**Task item**
First find the line with "eexists _, g2, _, []." in the entries below, then set down exactly every line through the line with "Hrun, Hops, Hsum.", that line included.

Stored data entries:
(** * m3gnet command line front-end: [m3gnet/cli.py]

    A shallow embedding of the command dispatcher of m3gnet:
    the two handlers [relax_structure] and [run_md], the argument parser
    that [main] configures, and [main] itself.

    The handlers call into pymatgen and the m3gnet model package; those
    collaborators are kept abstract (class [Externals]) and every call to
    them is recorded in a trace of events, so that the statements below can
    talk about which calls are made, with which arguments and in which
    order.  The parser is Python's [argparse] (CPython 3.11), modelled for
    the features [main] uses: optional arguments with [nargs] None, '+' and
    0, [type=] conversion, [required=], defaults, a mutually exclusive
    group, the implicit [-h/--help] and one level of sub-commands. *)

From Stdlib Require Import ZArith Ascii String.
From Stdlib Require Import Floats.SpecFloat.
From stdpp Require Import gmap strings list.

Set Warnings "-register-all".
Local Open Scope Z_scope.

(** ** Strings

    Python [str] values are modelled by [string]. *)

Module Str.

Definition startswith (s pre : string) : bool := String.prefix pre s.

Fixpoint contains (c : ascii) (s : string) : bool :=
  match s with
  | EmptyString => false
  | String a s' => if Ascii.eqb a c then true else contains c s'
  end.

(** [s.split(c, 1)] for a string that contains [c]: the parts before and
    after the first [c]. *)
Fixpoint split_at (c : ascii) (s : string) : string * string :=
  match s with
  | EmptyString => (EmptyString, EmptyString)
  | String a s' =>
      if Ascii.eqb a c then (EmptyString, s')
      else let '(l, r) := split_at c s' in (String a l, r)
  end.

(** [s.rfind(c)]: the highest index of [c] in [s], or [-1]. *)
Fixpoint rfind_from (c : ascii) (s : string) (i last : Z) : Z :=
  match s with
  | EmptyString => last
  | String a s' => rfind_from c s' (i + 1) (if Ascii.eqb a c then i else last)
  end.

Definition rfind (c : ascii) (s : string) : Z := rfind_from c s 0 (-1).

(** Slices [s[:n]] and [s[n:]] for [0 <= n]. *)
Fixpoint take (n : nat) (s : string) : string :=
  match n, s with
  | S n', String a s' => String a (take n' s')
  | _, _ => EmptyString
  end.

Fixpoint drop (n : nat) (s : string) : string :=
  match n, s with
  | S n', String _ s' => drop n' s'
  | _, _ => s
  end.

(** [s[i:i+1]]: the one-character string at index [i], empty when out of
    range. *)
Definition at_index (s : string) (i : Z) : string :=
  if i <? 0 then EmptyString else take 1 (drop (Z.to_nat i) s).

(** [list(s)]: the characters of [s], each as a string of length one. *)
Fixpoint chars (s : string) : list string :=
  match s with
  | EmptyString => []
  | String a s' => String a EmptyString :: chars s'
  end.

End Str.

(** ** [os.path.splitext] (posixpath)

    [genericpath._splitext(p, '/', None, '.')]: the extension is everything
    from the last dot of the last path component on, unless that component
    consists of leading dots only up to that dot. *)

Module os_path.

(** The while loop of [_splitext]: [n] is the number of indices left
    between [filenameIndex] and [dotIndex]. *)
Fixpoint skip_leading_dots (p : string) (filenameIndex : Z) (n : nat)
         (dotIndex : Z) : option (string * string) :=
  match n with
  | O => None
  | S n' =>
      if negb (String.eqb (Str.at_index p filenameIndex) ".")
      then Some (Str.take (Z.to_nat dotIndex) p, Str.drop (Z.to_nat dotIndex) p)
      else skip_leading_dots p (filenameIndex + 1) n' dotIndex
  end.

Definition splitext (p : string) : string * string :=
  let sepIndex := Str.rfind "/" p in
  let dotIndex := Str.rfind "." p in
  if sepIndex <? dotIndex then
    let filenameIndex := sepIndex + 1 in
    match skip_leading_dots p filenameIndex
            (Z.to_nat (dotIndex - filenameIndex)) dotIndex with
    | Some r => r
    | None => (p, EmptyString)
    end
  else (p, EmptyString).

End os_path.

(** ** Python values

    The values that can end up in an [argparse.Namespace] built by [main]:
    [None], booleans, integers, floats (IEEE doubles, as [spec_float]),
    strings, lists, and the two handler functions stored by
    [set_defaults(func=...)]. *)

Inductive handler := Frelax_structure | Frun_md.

--

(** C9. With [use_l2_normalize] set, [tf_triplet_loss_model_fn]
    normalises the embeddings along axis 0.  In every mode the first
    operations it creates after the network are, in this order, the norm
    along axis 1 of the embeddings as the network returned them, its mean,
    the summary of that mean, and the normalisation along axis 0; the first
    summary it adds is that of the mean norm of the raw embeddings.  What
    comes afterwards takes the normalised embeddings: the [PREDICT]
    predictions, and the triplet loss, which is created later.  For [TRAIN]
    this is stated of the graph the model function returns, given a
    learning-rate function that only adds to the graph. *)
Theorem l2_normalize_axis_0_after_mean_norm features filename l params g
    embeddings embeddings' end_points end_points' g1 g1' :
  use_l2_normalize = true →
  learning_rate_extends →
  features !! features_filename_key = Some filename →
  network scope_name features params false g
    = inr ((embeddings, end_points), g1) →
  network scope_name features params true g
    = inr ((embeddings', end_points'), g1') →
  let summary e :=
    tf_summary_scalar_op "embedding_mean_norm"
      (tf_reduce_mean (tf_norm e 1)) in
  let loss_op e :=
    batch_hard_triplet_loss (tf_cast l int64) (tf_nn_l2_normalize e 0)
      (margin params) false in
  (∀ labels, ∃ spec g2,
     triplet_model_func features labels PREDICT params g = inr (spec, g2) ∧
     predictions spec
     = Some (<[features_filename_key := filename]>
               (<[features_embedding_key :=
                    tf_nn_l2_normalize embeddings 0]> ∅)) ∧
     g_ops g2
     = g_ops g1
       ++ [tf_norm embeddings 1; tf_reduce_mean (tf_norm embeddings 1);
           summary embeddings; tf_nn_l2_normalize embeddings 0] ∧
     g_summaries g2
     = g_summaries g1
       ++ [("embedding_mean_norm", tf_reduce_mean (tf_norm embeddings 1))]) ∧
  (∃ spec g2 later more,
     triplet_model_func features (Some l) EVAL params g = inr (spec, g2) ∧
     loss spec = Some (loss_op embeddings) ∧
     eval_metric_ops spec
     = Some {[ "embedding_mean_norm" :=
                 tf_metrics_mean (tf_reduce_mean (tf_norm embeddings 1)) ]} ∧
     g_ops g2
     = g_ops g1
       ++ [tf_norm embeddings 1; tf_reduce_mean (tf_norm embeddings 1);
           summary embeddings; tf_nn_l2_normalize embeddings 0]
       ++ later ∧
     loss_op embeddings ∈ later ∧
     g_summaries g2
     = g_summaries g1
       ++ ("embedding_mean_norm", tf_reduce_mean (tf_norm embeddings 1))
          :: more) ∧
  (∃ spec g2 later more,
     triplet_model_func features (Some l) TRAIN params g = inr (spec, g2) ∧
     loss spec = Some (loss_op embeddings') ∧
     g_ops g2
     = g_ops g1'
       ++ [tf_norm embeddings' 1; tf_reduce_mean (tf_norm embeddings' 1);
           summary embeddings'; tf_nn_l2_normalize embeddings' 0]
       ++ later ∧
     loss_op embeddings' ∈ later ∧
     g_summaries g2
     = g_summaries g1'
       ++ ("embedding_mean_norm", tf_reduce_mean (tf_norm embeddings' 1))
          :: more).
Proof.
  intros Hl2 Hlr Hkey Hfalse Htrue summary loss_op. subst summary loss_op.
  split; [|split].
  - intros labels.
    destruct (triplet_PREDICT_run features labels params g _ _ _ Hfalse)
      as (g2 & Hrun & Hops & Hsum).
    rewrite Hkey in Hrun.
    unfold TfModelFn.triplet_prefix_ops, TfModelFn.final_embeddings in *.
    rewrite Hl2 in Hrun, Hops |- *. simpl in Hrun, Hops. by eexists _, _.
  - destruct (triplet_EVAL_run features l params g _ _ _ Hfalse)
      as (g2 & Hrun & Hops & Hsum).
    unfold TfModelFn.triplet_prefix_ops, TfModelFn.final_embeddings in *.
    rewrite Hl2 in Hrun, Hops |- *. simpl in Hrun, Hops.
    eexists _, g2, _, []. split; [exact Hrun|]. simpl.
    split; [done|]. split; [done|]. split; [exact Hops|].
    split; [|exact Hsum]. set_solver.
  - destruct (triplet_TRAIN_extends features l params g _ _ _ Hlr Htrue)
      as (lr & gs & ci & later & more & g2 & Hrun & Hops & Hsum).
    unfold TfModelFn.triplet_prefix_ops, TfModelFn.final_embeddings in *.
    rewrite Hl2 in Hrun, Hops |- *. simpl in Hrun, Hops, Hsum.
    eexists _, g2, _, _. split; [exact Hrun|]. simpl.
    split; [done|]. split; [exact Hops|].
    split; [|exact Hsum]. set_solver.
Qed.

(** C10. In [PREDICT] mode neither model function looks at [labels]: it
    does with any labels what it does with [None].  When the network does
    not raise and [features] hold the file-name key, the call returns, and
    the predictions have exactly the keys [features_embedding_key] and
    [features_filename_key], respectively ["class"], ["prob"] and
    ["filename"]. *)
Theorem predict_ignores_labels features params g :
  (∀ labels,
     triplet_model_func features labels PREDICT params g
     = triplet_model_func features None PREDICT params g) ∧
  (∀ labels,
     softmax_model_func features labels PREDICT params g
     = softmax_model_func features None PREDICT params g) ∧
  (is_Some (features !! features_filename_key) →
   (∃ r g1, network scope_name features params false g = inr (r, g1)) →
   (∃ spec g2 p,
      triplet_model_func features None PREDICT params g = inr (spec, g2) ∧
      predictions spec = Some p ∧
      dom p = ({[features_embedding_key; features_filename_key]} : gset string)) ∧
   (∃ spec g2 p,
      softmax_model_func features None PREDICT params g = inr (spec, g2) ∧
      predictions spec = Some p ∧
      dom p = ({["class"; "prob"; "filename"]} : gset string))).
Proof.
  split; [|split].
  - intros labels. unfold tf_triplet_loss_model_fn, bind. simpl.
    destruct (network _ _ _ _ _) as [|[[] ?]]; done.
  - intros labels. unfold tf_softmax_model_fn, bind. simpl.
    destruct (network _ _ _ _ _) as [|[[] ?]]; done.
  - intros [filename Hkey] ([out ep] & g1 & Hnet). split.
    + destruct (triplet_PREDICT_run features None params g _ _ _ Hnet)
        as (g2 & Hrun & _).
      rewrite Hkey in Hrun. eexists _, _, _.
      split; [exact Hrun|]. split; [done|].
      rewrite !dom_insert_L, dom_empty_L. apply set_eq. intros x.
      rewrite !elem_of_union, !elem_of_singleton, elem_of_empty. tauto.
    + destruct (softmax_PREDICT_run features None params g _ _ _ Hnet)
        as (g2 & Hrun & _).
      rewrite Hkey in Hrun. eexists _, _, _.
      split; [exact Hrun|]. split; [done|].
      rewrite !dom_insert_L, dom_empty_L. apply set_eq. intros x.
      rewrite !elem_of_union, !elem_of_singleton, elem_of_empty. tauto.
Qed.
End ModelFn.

**Exercise response**
    eexists _, g2, _, []. split; [exact Hrun|]. simpl.
    split; [done|]. split; [done|]. split; [exact Hops|].
    split; [|exact Hsum]. set_solver.
  - destruct (triplet_TRAIN_extends features l params g _ _ _ Hlr Htrue)
      as (lr & gs & ci & later & more & g2 & Hrun & Hops & Hsum).
    unfold TfModelFn.triplet_prefix_ops, TfModelFn.final_embeddings in *.
    rewrite Hl2 in Hrun, Hops |- *. simpl in Hrun, Hops, Hsum.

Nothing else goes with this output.